Canalblog
Editer l'article Suivre ce blog Administration + Créer mon blog
Publicité
La Maraîchine Normande
28 avril 2013

LE BOUFFAY - NANTES ♣ LA RÉVOLUTION ♣ 6ème partie

LE BOUFFAY

6ème partie

Capture plein écran 26042013 025026

Pour suivre l'ordre chronologique, disons un mot d'un usage assez bizarre, qui existait sur nos marchés, et que l'année 1764 vit enfin disparaître.

D'après cet usage, dont l'origine était fort ancienne, le bourreau, les jours de marchés, avait un droit de havage sur tous les grains et petites denrées exposées en vente. Ce privilège l'autorisait à prélever sur chaque sac ce que sa main pouvait contenir. Les jours de fête pour lui, c'est-à-dire les jours d'exécution, il avait droit à une double ration.

Cette perception faite par le bourreau en personne donnait souvent lieu à des altercations et même à des rixes, notamment avec les gens de la campagne. Des contestations s'élevaient aussi parfois, entre le Toror, nom que l'on donnait alors au bourreau, et les employés de l'octroi qui auraient voulu qu'il perçût moins, afin de pouvoir eux-mêmes percevoir davantage. Comme depuis quelques années et surtout depuis l'exécution des quatre gentilshommes, toutes les rixes menaçaient de dégénérer en émeutes, la communauté crut devoir faire cesser ce droit de havage, dont la perception était d'ailleurs odieuse au peuple qui avait une horreur instinctive pour la main qui le faisait. Ne pouvant toutefois le supprimer de sa propre autorité, elle le racheta, moyennant une somme annuelle de 1,000 # qu'elle accorda au bourreau, ainsi que le logement.

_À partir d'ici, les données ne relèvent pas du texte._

(** * Armed records under staged mutations

    The K invariants only speak of armed records.  This file follows the armed
    records of the staged table through each kind of mutation the handlers
    stage, and the live fibres through the staged fibre deltas. *)

Definition armed (t : gmap N ConcurrencyRecord) (h : RecordId) (r : ConcurrencyRecord) : Prop :=
  t !! h = Some r ∧ rec_state r = Armed.

(** ** Armed records through mutations *)

Lemma armed_insert t r h r' :
  rec_state r = Armed ->
  armed (table_insert r t) h r' ↔ (h = rec_id r ∧ r' = r) ∨ (h ≠ rec_id r ∧ armed t h r').
Proof.
  intros Ha. unfold armed, table_insert. destruct (decide (h = rec_id r)) as [->|Hne].
  - rewrite lookup_insert_eq. naive_solver.
  - rewrite lookup_insert_ne by done. naive_solver.
Qed.

Lemma armed_retire t id h r :
  armed (apply_mutation t (CMRetire id)) h r ↔ h ≠ id ∧ armed t h r.
Proof.
  unfold armed. cbn. destruct (decide (h = id)) as [->|Hne].
  - destruct (t !! id) as [r'|] eqn:E; [rewrite lookup_insert_eq|rewrite E]; naive_solver.
  - destruct (t !! id); [rewrite lookup_insert_ne by done|]; naive_solver.
Qed.

Lemma armed_push_retires s ids c h r :
  armed (staged_table s (push_retires ids c)) h r ↔ h ∉ ids ∧ armed (staged_table s c) h r.
Proof.
  unfold armed. rewrite staged_push_retires. destruct (decide (h ∈ ids)); [|naive_solver].
  destruct (staged_table s c !! h); cbn; naive_solver.
Qed.
(** ** The interrupting branch *)

Section interrupting.
Variables (rid : RecordId) (target : Addr) (R : list RecordId) (L : list Uuid).
Hypothesis HW : walk_spec F rid R L.
Let stack := handler_stack s rid true.
Let handler := set_control_stack stack (Fiber_new hd target).

(** The changes up to the event. *)
Let c1 := push_event (EvFiberSpawned hd target None) (push_fiber handler Changes_default).
Let c2 := v2_reconcile_ancestor_membership s ((λ a, (a, MAdd hd)) <$> stack) ∅ c1.
Let c5 := push_job_cancels s L (push_deletes L (push_retires R c2)).
Let c6 := v2_reconcile_ancestor_membership s (removal_ops s L) (list_to_set R) c5.

Lemma trigger_armed h r :
  armed (staged_table s c6) h r ↔
  h ∉ R ∧ ∃ r0, armed T h r0 ∧
    r = apply_ops (ops_on h (removal_ops s L))
          (apply_ops (ops_on h ((λ a, (a, MAdd hd)) <$> stack)) r0).
Proof.
  assert (E2 : ∀ r, armed (staged_table s c2) h r ↔ ∃ r0, armed T h r0 ∧
    r = apply_ops (ops_on h ((λ a, (a, MAdd hd)) <$> stack)) r0).
  { intros r'. unfold c2. rewrite armed_reconcile by done. by rewrite decide_False by set_solver. }
  assert (E5 : staged_table s c5 = staged_table s (push_retires R c2)).
  { unfold c5, staged_table at 1.
    destruct (push_job_cancels_fields s L (push_deletes L (push_retires R c2))) as (-> & _).
    apply (staged_push_deletes s L (push_retires R c2)). }
  unfold c6. rewrite armed_reconcile, E5 by done.
  destruct (decide (h ∈ list_to_set R)) as [Hin|Hni].
  - rewrite armed_push_retires. set_solver.
  - rewrite elem_of_list_to_set in Hni. setoid_rewrite armed_push_retires.
    setoid_rewrite E2. naive_solver.
Qed.

Lemma trigger_members h r0 x :
  x ∈ members (apply_ops (ops_on h (removal_ops s L))
                 (apply_ops (ops_on h ((λ a, (a, MAdd hd)) <$> stack)) r0)) ↔
  (x ∈ members r0 ∨ (x = hd ∧ h ∈ stack)) ∧
  ¬ (x ∈ L ∧ ∃ f, F !! x = Some f ∧ h ∈ fiber_control_stack f).
Proof.
  rewrite members_removal, members_stack_adds. fold F. destruct (decide (h ∈ stack)); set_solver.
Qed.

Lemma trigger_live x :
  frame_fibers s c6 !! x =
  if decide (x ∈ L) then None else if decide (x = hd) then Some handler else F !! x.
Proof.
  unfold frame_fibers.
  assert (E : ch_fibers_upsert c6 = [handler] ∧ ch_fibers_delete c6 = L ∧ ch_cleanup c6 = None).
  { unfold c6.
    destruct (reconcile_fields s (removal_ops s L) (list_to_set R) c5) as (-> & -> & ->).
    unfold c5. destruct (push_job_cancels_fields s L (push_deletes L (push_retires R c2)))
      as (_ & -> & -> & ->).
    destruct (push_deletes_fields L (push_retires R c2)) as [-> ->].
    rewrite deletes_push_deletes.
    destruct (push_retires_fields R c2) as (-> & -> & ->). unfold c2.
    destruct (reconcile_fields s ((λ a, (a, MAdd hd)) <$> stack) ∅ c1) as (-> & -> & ->). done. }
  destruct E as (-> & -> & ->). cbn [default delete_all_fibers TerminalCleanup_default].
  rewrite lookup_apply_fiber_deltas. destruct (decide (x ∈ L)); [done|].
  rewrite filter_cons, filter_nil. fold F.
  destruct (decide (x = hd)) as [->|Hne].
  - by rewrite decide_True by done.
  - by rewrite decide_False by (cbn; congruence).
Qed.

Lemma trigger_dead_in_F x : x ∈ L -> is_Some (F !! x).
Proof. intros Hx. apply (walk_fibers _ _ _ _ HW) in Hx as (f & Hf & _). eauto. Qed.

Lemma trigger_handler_survives : hd ∉ L.
Proof. intros [? E]%trigger_dead_in_F. congruence. Qed.
Lemma apply_mutation_sim t t' m m' :
  table_sim t t' -> mutation_sim m m' -> table_sim (apply_mutation t m) (apply_mutation t' m').
Proof.
  intros Ht Hm h. pose proof (Ht h) as Hh.
  destruct m as [r|id|id], m' as [r'|id'|id']; try done; cbn.
  - destruct Hm as (Eid & Es & Hsh). unfold table_insert. rewrite Eid.
    destruct (decide (h = rec_id r)) as [->|]; [by rewrite !lookup_insert_eq|].
    by rewrite !lookup_insert_ne.
  - cbn in Hm. subst id'. pose proof (Ht id) as Hid.
    destruct (t !! id) as [r|] eqn:E, (t' !! id) as [r'|] eqn:E'; try done.
    destruct (decide (h = id)) as [->|]; [|by rewrite !lookup_insert_ne].
    rewrite !lookup_insert_eq. split; [done|]. by destruct Hid as [_ ?].
  - cbn in Hm. subst id'. destruct (decide (h = id)) as [->|]; [by rewrite !lookup_delete_eq|].
    by rewrite !lookup_delete_ne.
Qed.

Lemma apply_mutations_sim t t' l l' :
  table_sim t t' -> Forall2 mutation_sim l l' ->
  table_sim (apply_mutations t l) (apply_mutations t' l').
Proof.
  intros Ht Hl. revert t t' Ht; induction Hl as [|m m' l l' Hm Hl IH]; intros t t' Ht; [done|].
  cbn. apply IH. by apply apply_mutation_sim.
Qed.

Lemma KS_table_sim S t t' : table_sim t t' -> KS S t -> KS S t'.
Proof.
  intros Ht. apply KS_table_ext; intros h r [Hr Ha]; specialize (Ht h); rewrite Hr in Ht;
    destruct (t !! h) as [r1|] eqn:E1, (t' !! h) as [r2|] eqn:E2; try done; simplify_eq.
  - exists r1. destruct Ht as [Es Hsh]. split; [split; [done|congruence]|done].
  - exists r2. destruct Ht as [Es Hsh]. split; [split; [done|congruence]|done].
Qed.

Lemma exec_guard_arm_error_ok code handler ts o :
  tick_inv ts -> exec_guard_arm_error code handler ts = Ok o -> outcome_ok o.
Proof.
  unfold exec_guard_arm_error. intros [[Hu Hc Hl Hs] Hw Hn HK] H.
  apply bind_ok_inv in H as (rid & _ & H). apply bind_ok_inv in H as (res & Er & H).
  apply bind_ok_inv in H as (muts & Em & [= <-]). apply ok_or_ok in Em as ->.
  apply arm_error_rev_sim in Er. split; [by split | done | done |].
  eapply KS_table_sim; [|exact HK]. unfold staged, staged_table. cbn.
  apply apply_mutations_sim.
  - intros h. by destruct (sn_table s !! h).
  - rewrite <-(reverse_involutive (ch_concurrency_mutations (ts_changes ts))).
    by apply Forall2_reverse.
Qed.

(** ** Unwinding: a set of records retires, a set of fibres dies *)

(** [R] retires and the fibres of [dead] are deleted; what remains consistent is
    that the dead leave every surviving record they carry and that no survivor
    carries a retired one. *)
Lemma unwind_KS ts st h (R : list RecordId) dead c :
  KS (stacks_with ts (st ++ [h])) (staged ts) -> h ∈ R ->
  (∀ h' r, armed (staged_table s c) h' r ↔ h' ∉ R ∧ ∃ r0, armed (staged ts) h' r0 ∧
     r = apply_ops (ops_on h' (removal_ops s dead)) r0) ->
  fiber_id (ts_fiber ts) ∉ dead -> (∀ x, x ∈ st -> x ∉ R) ->
  (∀ x f h', x ∈ dead -> F !! x = Some f -> h' ∈ effective_control_stack f ->
     h' ∉ fiber_control_stack f -> h' ∈ R) ->
  (∀ x f h', x ≠ fiber_id (ts_fiber ts) -> x ∉ ch_fibers_delete (ts_changes ts) -> x ∉ dead ->
     F !! x = Some f -> h' ∈ effective_control_stack f -> h' ∉ R) ->
  KS (<[fiber_id (ts_fiber ts) := st]>
        (base_stacks (ch_fibers_delete (ts_changes ts) ++ dead))) (staged_table s c).
Proof.
  intros HK HhR Hc Hself Hst Hdead Hlive. set (x0 := fiber_id (ts_fiber ts)) in *.
  assert (Hbase : ∀ x, x ≠ x0 -> base_stacks (ch_fibers_delete (ts_changes ts) ++ dead) !! x =
    if decide (x ∈ dead) then None else stacks_with ts (st ++ [h]) !! x).
  { intros x Hne. unfold stacks_with. rewrite lookup_insert_ne, !lookup_base_stacks by done.
    destruct (decide (x ∈ dead)), (decide (x ∈ ch_fibers_delete (ts_changes ts)));
      destruct (decide _); set_solver. }
  eapply (KS_rewrite _ _ _ _ (λ h', h' ∈ R)
    (λ h' r0 x, x ∈ members r0 ∧
       ¬ (x ∈ dead ∧ ∃ f, F !! x = Some f ∧ h' ∈ fiber_control_stack f)) HK).
  - intros h' r (HnR & r0 & Ha & ->)%Hc. split; [done|]. exists r0.
    destruct (apply_ops_fields (ops_on h' (removal_ops s dead)) r0) as (_ & _ & -> & ->).
    split_and!; try done. intros x. apply members_removal.
  - intros h' r0 Ha HnR. eexists. split; [apply Hc; split; [done|]; by exists r0|].
    intros x. apply members_removal.
  - intros h' r0 x Ha HnR [Hm Hnrem]. destruct (decide (x = x0)) as [->|Hne].
    { rewrite lookup_insert_eq. eauto. }
    rewrite lookup_insert_ne, Hbase by done. destruct (KS1 _ _ HK _ _ _ Ha Hm) as [st' Hx].
    destruct (decide (x ∈ dead)) as [Hd|]; [exfalso|eauto].
    assert (Hin : h' ∈ st') by (apply (KS2 _ _ HK _ _ _ Hx); eauto).
    unfold stacks_with in Hx. rewrite lookup_insert_ne, lookup_base_stacks in Hx by done.
    destruct (decide _); [done|]. destruct (F !! x) as [f|] eqn:Hf; [|done]. simplify_eq/=.
    destruct (decide (h' ∈ fiber_control_stack f)); [apply Hnrem; eauto | eauto].
  - intros x st' h' Hx. destruct (decide (x = x0)) as [->|Hne].
    + rewrite lookup_insert_eq in Hx. simplify_eq.
      pose proof (KS2 _ _ HK _ _ h' (stacks_with_self ts _)) as E.
      rewrite elem_of_app, list_elem_of_singleton in E. split.
      * intros Hin. split; [by apply Hst|]. destruct (proj1 E (or_introl Hin)) as (r0 & Ha & Hm).
        exists r0. naive_solver.
      * intros (HnR & r0 & Ha & Hm & _). destruct (proj2 E (ex_intro _ r0 (conj Ha Hm))); [done|].
        congruence.
    + rewrite lookup_insert_ne, Hbase in Hx by done. destruct (decide (x ∈ dead)); [done|].
      rewrite (KS2 _ _ HK _ _ h' Hx). split; [|naive_solver]. intros (r0 & Ha & Hm).
      split; [|naive_solver]. assert (Hin : h' ∈ st') by (apply (KS2 _ _ HK _ _ _ Hx); eauto).
      unfold stacks_with in Hx. rewrite lookup_insert_ne, lookup_base_stacks in Hx by done.
      destruct (decide _) as [|Hnd]; [done|]. destruct (F !! x) as [f|] eqn:Hf; [|done].
      simplify_eq/=. by eapply Hlive.
Qed.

Jusque là aussi la potence restait en permanence dressée sur la place du Bouffay. C'était sans doute une menace incessante contre les malfaiteurs, mais aussi l'exposition continuelle de cet instrument de supplice choquait les regards. La communauté imposa à l'exécuteur l'obligation de faire disparaître ce funèbre appareil, dès que son usage aurait cessé d'être nécessaire.

A cette époque, il n'existait encore à Nantes qu'un seul corps de garde permanent, celui du Bouffay. En 1772, on en établit trois nouveaux, l'un au pont de la Magdeleine, l'autre à Chésine, et le troisième à l'entrée de la rue Saint-Clément. C'était celui du Bouffay qui fournissait des hommes à ce dernier poste.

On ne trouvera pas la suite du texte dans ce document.